Monday, September 8, 2008

Celebrating Old Birthdays

The first day of this month, when I started this essay, is the birthday of my dachshund Schnitzel, Chris, our friend who cuts my mother’s hair, and of Stanley Cavell, the Walter M. Cabot Professor Emeritus at Harvard University. In honor of that, and because I have almost nothing not totally general to say about Schnitzel (against him) or Chris (for him), let’s talk about “The Avoidance of Love”, a very long essay by Cavell, of which I am a very big fan.

The first time I read “The Avoidance of Love”, I had just walked home, around five in the morning, from a night I had spent writing English papers at the very end of my senior year at Williams. I decided I would sleep for a few hours, couldn’t, and decided I would start in on this essay instead. I read the whole thing, and finished it at eight in the morning. The second time I read it, in a different collection of Cavell’s essays, I made special time so that I could read it all at once, without at the same time watching tennis or cooking dinner or driving to a coffeeshop, or any of the other things I sometimes do when I read. Both times, it paid off.

I have been asked, after effusing about this essay, what it is about, and what Cavell’s argument is. It is about King Lear, and it is about spectatorship, and it is about how to deal with other people as separate moral agents. Dealing with them doesn’t look real good. Quoting from it helps a little (maybe), to try to address what it is that I find so lovely about this essay, or at least to explain what points he is making:

"Certainly blame [for cruelty to Gloucester, for Cordelia's death] is inappropriate, for certainly I do not claim to know what else Lear might do. And yet I cannot deny that my pain at Lear's actions is not overcome by my knowledge of his own suffering."

"Now I can give an answer to the question: Why do I do nothing, faced with tragic events?...[I]f I do nothing because there is nothing to do, where that means that I have given over the time and space in which action is mine and consequently that I am in awe before the fact that I cannot do and suffer what it is another's to do and suffer, then I confirm the final fact of our separateness. And that is the unity of our condition."

(That last I view as kind of the punchline.) This, of course, tell only a little tiny bit of the story, especially from my point of view, because I read the essay both times that I did, in the holistic manner described above. I think that the poignancy of this essay lies in the way in which knowledge of the phenomenon it describes -- the fundamental separateness between each of us and each of everyone else -- hovers as a constant threat. And I think that the power of this essay lies in the way in which its form -- that of an essay itself -- marries into that content of separateness, and forms a kind of unspoken answer to it.

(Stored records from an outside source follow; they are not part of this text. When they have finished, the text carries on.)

(* ===== verification/Process.v ===== *)
(** Processes and threads, kernel/src/sched/process.c, thread.c, vma.c and the
    set-up and exit entries of scheduler.c.

    [sys] joins the scheduler (file Sched), the kernel heap with the address
    space and the frames behind it (files Heap, Vmm, Frames) and the statics of
    process.c and thread.c.  An object allocated with [kmalloc] is an entry at
    its address in the map of its type, removed again when it is freed.  CR3 is
    one register: it is the [cr3] of the address space, and [run_sched] lends it
    to the scheduler's view of the CPU for the time of a call.  As in the files
    below, [None] is an access through a pointer to no object. *)
From stdpp Require Import prelude gmap list.
From Stdlib Require Import ZArith Lia.
From S2P Require Import Prelude Bitmap Pmm Frames Vmm Heap Task Sched.

Open Scope Z_scope.

(** Addresses that the linker chooses. *)
Record kernel_image := KernelImage {
  thread_entry_stub : Z;
  idle_thread_fn : Z;
  shell_run : Z;
  usermode_entry_stub : Z;
  cwd_root : Z
}.

(** Struct sizes on x86_64. *)
Definition sizeof_process : Z := 128.

Definition sizeof_thread : Z := 80.

Definition sizeof_vma : Z := 32.

Definition SCHED_PRIORITY_HIGH : Z := 6.

Record fd_table_t := FdTable { fds : list Z; open_count : Z }.

(** [memset(t, 0, sizeof(thread_t))]. *)
Definition zero_thread : thread := Thread 0 THREAD_READY 0 0 0 0 0 0 0 0.

Section process.
Context {S : Type} `{FrameStore S} (img : kernel_image).
Implicit Types (p t : Z).

Record sys := Sys {
  sk : sched;
  hp : heap S;
  proc_table_head : Z;
  next_pid : Z;
  next_tid : Z;
  vma_tab : gmap Z vma;
  fd_tabs : gmap Z fd_table_t
}.

Definition with_sk (s : sys) (k : sched) : sys :=
  Sys k (hp s) (proc_table_head s) (next_pid s) (next_tid s) (vma_tab s) (fd_tabs s).

Definition with_hp (s : sys) (h : heap S) : sys :=
  Sys (sk s) h (proc_table_head s) (next_pid s) (next_tid s) (vma_tab s) (fd_tabs s).

Definition with_head (s : sys) p : sys :=
  Sys (sk s) (hp s) p (next_pid s) (next_tid s) (vma_tab s) (fd_tabs s).

Definition with_pids (s : sys) (pid tid : Z) : sys :=
  Sys (sk s) (hp s) (proc_table_head s) pid tid (vma_tab s) (fd_tabs s).

Definition with_vmas (s : sys) (m : gmap Z vma) : sys :=
  Sys (sk s) (hp s) (proc_table_head s) (next_pid s) (next_tid s) m (fd_tabs s).

Definition with_fds (s : sys) (m : gmap Z fd_table_t) : sys :=
  Sys (sk s) (hp s) (proc_table_head s) (next_pid s) (next_tid s) (vma_tab s) m.

Definition vm (s : sys) : vmm S := space (hp s).

Definition with_vm (s : sys) (m : vmm S) : sys := with_hp s (set_space (hp s) (heap_virt_end (hp s)) m).

(** A call into the scheduler, with the CPU's CR3. *)
Definition run_sched (s : sys) (f : sched -> option sched) : option sys :=
  let c := cpu (sk s) in
  k ← f (set_cpu (sk s) (Cpu (current_thread c) (current_process c) (cr3 (vm s)) (cpu_rsp c)
                             (tss_rsp0 c) (kernel_rsp_scratch c)));
  Some (with_vm (with_sk s k) (write_cr3 (vm s) (cpu_cr3 (cpu k)))).

(** Writing through a pointer to a process. *)
Definition upd_proc (s : sys) p (f : process -> process) : option sys :=
  match procs (sk s) !! p with
  | Some pr => Some (with_sk s (set_procs (sk s) (<[p := f pr]> (procs (sk s)))))
  | None => None
  end.

Definition upd_thr (s : sys) t (f : thread -> thread) : option sys :=
  k ← upd_thread (sk s) t f; Some (with_sk s k).

(** [kmalloc] and [kfree] on the heap of the state. *)
Definition sys_alloc (s : sys) (n : Z) : option (sys * Z) :=
  '(h, a) ← kmalloc (hp s) n; Some (with_hp s h, a).

Definition sys_free (s : sys) (a : Z) : option sys := h ← kfree (hp s) a; Some (with_hp s h).

(** ** thread.c *)

(** [*--sp = v], with the stack page mapped at [hhdm_off]. *)
Definition push (m : vmm S) (sp v : Z) : vmm S * Z :=
  let sp' := u64 (sp - 8) in
  (set_store m (write64 (store m) (u64 (sp' - hhdm_off m)) (u64 v)), sp').

Definition push_all (m : vmm S) (sp : Z) (vs : list Z) : vmm S * Z :=
  foldl (fun '(m, sp) v => push m sp v) (m, sp) vs.

(** The initial frame, in the order of the pushes. *)
Definition initial_frame (entry_rip arg1 arg2 : Z) : list Z :=
  [arg2; arg1; entry_rip; thread_entry_stub img; 0; 0; 0; 0; 0; 0].

Definition thread_create (s : sys) (proc entry_rip arg1 arg2 : Z) : option (sys * Z) :=
  if proc =? 0 then Some (s, 0)
  else
    '(s1, t) ← sys_alloc s sizeof_thread;
    if t =? 0 then Some (s1, 0)
    else
      let tid := next_tid s1 in
      let s2 := with_pids s1 (next_pid s1) (u32 (tid + 1)) in
      let '(st, phys) := alloc_page (store (vm s2)) in
      let s3 := with_vm s2 (set_store (vm s2) st) in
      if phys =? 0 then
        s4 ← sys_free s3 t; Some (s4, 0)
      else
        let stack_page_virt := u64 (phys + hhdm_off (vm s3)) in
        let kstack_virt := u64 (stack_page_virt + THREAD_KERNEL_STACK_SIZE) in
        let m1 := set_store (vm s3) (zero_page (store (vm s3)) phys) in
        let '(m2, sp) := push_all m1 kstack_virt (initial_frame entry_rip arg1 arg2) in
        let s4 := with_vm s3 m2 in
        pr ← procs (sk s4) !! proc;
        let th := Thread tid THREAD_READY SCHED_PRIORITY_NORMAL phys kstack_virt sp 0 (proc_threads pr) 0 proc in
        let s5 := with_sk s4 (set_threads (sk s4) (<[t := th]> (threads (sk s4)))) in
        s6 ← upd_proc s5 proc (fun pr =>
               Process (pid pr) (ppid pr) (pstate pr) (uid pr) (gid pr) (euid pr) (egid pr) (proc_cr3 pr)
                 t (u32 (thread_count pr + 1)) (fd_table pr) (cwd pr) (exit_code pr) (heap_base pr)
                 (heap_end pr) (stack_top_virt pr) (stack_limit_virt pr) (vmas pr) (next_proc pr));
        Some (s6, t).

Definition thread_destroy (s : sys) t : option sys :=
  if t =? 0 then Some s
  else
    th ← threads (sk s) !! t;
    let s1 := if negb (kstack_phys th =? 0)
              then with_vm s (set_store (vm s) (free_page (store (vm s)) (kstack_phys th))) else s in
    let s2 := with_sk s1 (set_threads (sk s1) (delete t (threads (sk s1)))) in
    sys_free s2 t.

(** ** vma.c *)

Definition set_proc_vmas (pr : process) (v : Z) : process :=
  Process (pid pr) (ppid pr) (pstate pr) (uid pr) (gid pr) (euid pr) (egid pr) (proc_cr3 pr)
    (proc_threads pr) (thread_count pr) (fd_table pr) (cwd pr) (exit_code pr) (heap_base pr)
    (heap_end pr) (stack_top_virt pr) (stack_limit_virt pr) v (next_proc pr).

Definition process_add_vma (s : sys) (proc start endv flags : Z) : option sys :=
  if proc =? 0 then Some s
  else
    '(s1, v) ← sys_alloc s sizeof_vma;
    if v =? 0 then Some s1
    else
      pr ← procs (sk s1) !! proc;
      let s2 := with_vmas s1 (<[v := Vma start endv flags (vmas pr)]> (vma_tab s1)) in
      upd_proc s2 proc (fun pr => set_proc_vmas pr v).

Fixpoint find_vma_loop (tab : gmap Z vma) (curr addr : Z) (fuel : nat) : option Z :=
  match fuel with
  | O => None
  | Datatypes.S fuel =>
      if curr =? 0 then Some 0
      else
        v ← tab !! curr;
        if (virt_start v <=? addr) && (addr <? virt_end v) then Some curr
        else find_vma_loop tab (next_vma v) addr fuel
  end.

Definition process_find_vma (s : sys) (proc addr : Z) : option Z :=
  if proc =? 0 then Some 0
  else
    pr ← procs (sk s) !! proc;
    find_vma_loop (vma_tab s) (vmas pr) addr (Datatypes.S (map_size (vma_tab s))).

(** ** process.c *)

Definition process_alloc_address_space (m : vmm S) : vmm S * Z :=
  let '(s1, new_pml4) := alloc_page (store m) in
  if new_pml4 =? 0 then (set_store m s1, 0)
  else
    let s2 := zero_page s1 new_pml4 in
    let cur_pml4 := Z.land (cr3 m) ADDR_MASK in
    let s3 := foldl (fun s i => twrite s new_pml4 i (tread s cur_pml4 i)) s2 (seqZ 256 256) in
    (set_store m s3, new_pml4).

Definition set_currents (k : sched) p t : sched :=
  let c := cpu k in
  set_cpu k (Cpu t p (cpu_cr3 c) (cpu_rsp c) (tss_rsp0 c) (kernel_rsp_scratch c)).

Definition process_init (s : sys) : sys :=
  with_sk (with_pids (with_head s 0) 0 (next_tid s)) (set_currents (sk s) 0 0).

Definition process_get_next_pid (s : sys) : sys * Z :=
  (with_pids s (s32 (next_pid s + 1)) (next_tid s), next_pid s).

Definition process_create (s : sys) (ppid : Z) : option (sys * Z) :=
  '(s1, p) ← sys_alloc s sizeof_process;
  if p =? 0 then Some (s1, 0)
  else
    let '(s2, pid) := process_get_next_pid s1 in
    let '(m, root) := process_alloc_address_space (vm s2) in
    let s3 := with_vm s2 m in
    if root =? 0 then
      s4 ← sys_free s3 p; Some (s4, 0)
    else
      let pr := Process pid ppid PROC_ALIVE 0 0 0 0 root 0 0 0 (cwd_root img) 0 0 0 0 0 0 (proc_table_head s3) in
      Some (with_head (with_sk s3 (set_procs (sk s3) (<[p := pr]> (procs (sk s3))))) p, p).

(** Enough rounds for a list that visits each process at most once. *)
Definition proc_fuel (s : sys) : nat := Datatypes.S (map_size (procs (sk s))).

Fixpoint process_get_loop (m : gmap Z process) p (target : Z) (fuel : nat) : option Z :=
  match fuel with
  | O => None
  | Datatypes.S fuel =>
      if p =? 0 then Some 0
      else
        pr ← m !! p;
        if pid pr =? target then Some p else process_get_loop m (next_proc pr) target fuel
  end.

Definition process_get (s : sys) (target : Z) : option Z :=
  process_get_loop (procs (sk s)) (proc_table_head s) target (proc_fuel s).

Definition process_get_uid (s : sys) (target : Z) : option Z :=
  p ← process_get s target;
  if negb (p =? 0) then pr ← procs (sk s) !! p; Some (uid pr) else Some (u32 (-1)).

Definition process_get_gid (s : sys) (target : Z) : option Z :=
  p ← process_get s target;
  if negb (p =? 0) then pr ← procs (sk s) !! p; Some (gid pr) else Some (u32 (-1)).

(** The two freeing loops of [process_destroy]; the next pointer is read before
    the element is freed. *)
Fixpoint destroy_threads (s : sys) t (fuel : nat) : option sys :=
  match fuel with
  | O => None
  | Datatypes.S fuel =>
      if t =? 0 then Some s
      else
        th ← threads (sk s) !! t;
        s1 ← thread_destroy s t;
        destroy_threads s1 (next_in_proc th) fuel
  end.

Fixpoint free_vmas (s : sys) (v : Z) (fuel : nat) : option sys :=
  match fuel with
  | O => None
  | Datatypes.S fuel =>
      if v =? 0 then Some s
      else
        a ← vma_tab s !! v;
        s1 ← sys_free (with_vmas s (delete v (vma_tab s))) v;
        free_vmas s1 (next_vma a) fuel
  end.

Definition set_next_proc (pr : process) (n : Z) : process :=
  Process (pid pr) (ppid pr) (pstate pr) (uid pr) (gid pr) (euid pr) (egid pr) (proc_cr3 pr)
    (proc_threads pr) (thread_count pr) (fd_table pr) (cwd pr) (exit_code pr) (heap_base pr)
    (heap_end pr) (stack_top_virt pr) (stack_limit_virt pr) (vmas pr) n.

(** The search for the predecessor of [proc] in the process table. *)
Fixpoint unlink_loop (s : sys) (proc next p : Z) (fuel : nat) : option sys :=
  match fuel with
  | O => None
  | Datatypes.S fuel =>
      if p =? 0 then Some s
      else
        pr ← procs (sk s) !! p;
        if next_proc pr =? 0 then Some s
        else if next_proc pr =? proc then upd_proc s p (fun pr => set_next_proc pr next)
        else unlink_loop s proc next (next_proc pr) fuel
  end.

(** Every field that [process_destroy] clears before the PCB itself goes. *)
Definition cleared (pr : process) : process :=
  Process (pid pr) (ppid pr) (pstate pr) (uid pr) (gid pr) (euid pr) (egid pr) 0
    0 0 0 (cwd pr) (exit_code pr) (heap_base pr) (heap_end pr) (stack_top_virt pr)
    (stack_limit_virt pr) 0 (next_proc pr).

Definition process_destroy (s : sys) (proc : Z) : option sys :=
  if proc =? 0 then Some s
  else
    pr ← procs (sk s) !! proc;
    s1 ← destroy_threads s (proc_threads pr) (Datatypes.S (map_size (threads (sk s))));
    s2 ← free_vmas s1 (vmas pr) (Datatypes.S (map_size (vma_tab s1)));
    let s3 := with_vm s2 (vmm_destroy_address_space (vm s2) (proc_cr3 pr)) in
    s4 ← (if negb (fd_table pr =? 0)
          then sys_free (with_fds s3 (delete (fd_table pr) (fd_tabs s3))) (fd_table pr) else Some s3);
    s5 ← upd_proc s4 proc cleared;
    s6 ← (if proc_table_head s5 =? proc then Some (with_head s5 (next_proc pr))
          else unlink_loop s5 proc (next_proc pr) (proc_table_head s5) (proc_fuel s5));
    sys_free (with_sk s6 (set_procs (sk s6) (delete proc (procs (sk s6))))) proc.

(** [for (t = proc->threads; t; t = t->next_in_proc)] of [process_exit]. *)
Fixpoint kill_threads (k : sched) t (fuel : nat) : option sched :=
  match fuel with
  | O => None
  | Datatypes.S fuel =>
      if t =? 0 then Some k
      else
        th ← threads k !! t;
        k1 ← (if negb (bool_decide (state th = THREAD_DEAD)) then
                k' ← scheduler_dequeue k t;
                upd_thread k' t (fun th => set_state th THREAD_DEAD)
              else Some k);
        th1 ← threads k1 !! t;
        kill_threads k1 (next_in_proc th1) fuel
  end.

Definition set_exited (pr : process) (code : Z) : process :=
  Process (pid pr) (ppid pr) PROC_ZOMBIE (uid pr) (gid pr) (euid pr) (egid pr) (proc_cr3 pr)
    (proc_threads pr) (thread_count pr) (fd_table pr) (cwd pr) code (heap_base pr)
    (heap_end pr) (stack_top_virt pr) (stack_limit_virt pr) (vmas pr) (next_proc pr).

Definition process_exit (s : sys) (proc code : Z) : option (sys * Z) :=
  if proc =? 0 then Some (s, -1)
  else
    s1 ← upd_proc s proc (fun pr => set_exited pr code);
    pr ← procs (sk s1) !! proc;
    k ← kill_threads (sk s1) (proc_threads pr) (Datatypes.S (map_size (threads (sk s1))));
    let s2 := with_sk s1 k in
    if proc =? current_process (cpu k) then
      s3 ← run_sched s2 schedule; Some (s3, 0)
    else Some (s2, 0).

Definition process_exit_current (s : sys) (code : Z) : option sys :=
  '(s1, _) ← process_exit s (current_process (cpu (sk s))) code; Some s1.

(** [process_waitpid], with [*status] as written through a non-NULL pointer. *)
Fixpoint waitpid_loop (s : sys) p (parent_pid target_pid has_children : Z) (fuel : nat)
  : option (sys * Z * option Z) :=
  match fuel with
  | O => None
  | Datatypes.S fuel =>
      if p =? 0 then Some (s, if nonzero has_children then 0 else -1, None)
      else
        pr ← procs (sk s) !! p;
        if (ppid pr =? parent_pid) && ((target_pid =? -1) || (pid pr =? target_pid)) then
          if bool_decide (pstate pr = PROC_ZOMBIE) then
            s1 ← process_destroy s p;
            Some (s1, pid pr, Some (Z.shiftl (Z.land (exit_code pr) 0xFF) 8))
          else waitpid_loop s (next_proc pr) parent_pid target_pid 1 fuel
        else waitpid_loop s (next_proc pr) parent_pid target_pid has_children fuel
  end.

Definition process_waitpid (s : sys) (parent_pid target_pid : Z) : option (sys * Z * option Z) :=
  waitpid_loop s (proc_table_head s) parent_pid target_pid 0 (proc_fuel s).

(** ** scheduler.c: exit and initialisation *)

Definition scheduler_exit_current (s : sys) (code : Z) : option sys := process_exit_current s code.

(** [scheduler_init]; hooking IRQ0 is not part of this state. *)
Definition scheduler_init (s : sys) : option (sys * Z) :=
  let s0 := with_sk s (set_queues (sk s) (replicate 8 0) (replicate 8 0)) in
  let s1 := process_init s0 in
  '(s2, idle_process) ← process_create s1 (-1);
  if idle_process =? 0 then Some (s2, -1)
  else
    '(s3, idle) ← thread_create s2 idle_process (idle_thread_fn img) 0 0;
    let s3 := with_sk s3 (set_idle_thread (sk s3) idle) in
    if idle =? 0 then Some (s3, -1)
    else
      s4 ← upd_thr s3 idle (fun th => set_state (set_priority th SCHED_PRIORITY_IDLE) THREAD_READY);
      '(s5, shell_proc) ← process_create s4 0;
      if negb (shell_proc =? 0) then
        '(s6, shell_th) ← thread_create s5 shell_proc (shell_run img) 0 0;
        if negb (shell_th =? 0) then
          s7 ← upd_thr s6 shell_th (fun th => set_priority th SCHED_PRIORITY_NORMAL);
          s8 ← run_sched s7 (fun k => scheduler_enqueue k shell_th);
          Some (s8, 0)
        else Some (s6, 0)
      else Some (s5, 0).

End process.

Arguments sys : clear implicits.
Arguments sys S : clear implicits.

Let me try to explain this by talking about the special power of an essay compared to a novel. The novel -- like, say, Nicholas Nickleby, which I am reading now -- seems to be an act of world-building, which is to say world-replacing, which is to say a staving off of the reader's loneliness. The facsimile world (this is especially true for Dickens, I think) creates a space in which the reader can move around and, at some important level, forget that she reads alone. She reads with Nicholas, or Smike, or the Brothers Cheeryble. She can even, for cathartic anger purposes, read with Wackford Squeers. But the people she reads in the novel are themselves not alone; they have always their narrator, at least, for company. She is always reading a simulacrum of a community, which she can observe or imagine herself a part of as she pleases.

Not so the essayist, though, who carries on but by himself. The essay cannot provide a peopled, ruminative world in which its reader might (however critically) indulge. Rather, what I think the essayist offers (think of Montaigne ruminating by himself) is a fantasia of what a person can do in spite of loneliness, what a person can do sitting just by herself, writing, independent of any other consciousness. I think that I love "The Avoidance of Love" so much because of the way in which it represents a discussion of that loneliness -- that inability to successfully acknowledge another human being that is the problem of King Lear as well as the problem of tragedy -- while being, itself, the product and the glory of just that loneliness, the loneliness of the reader.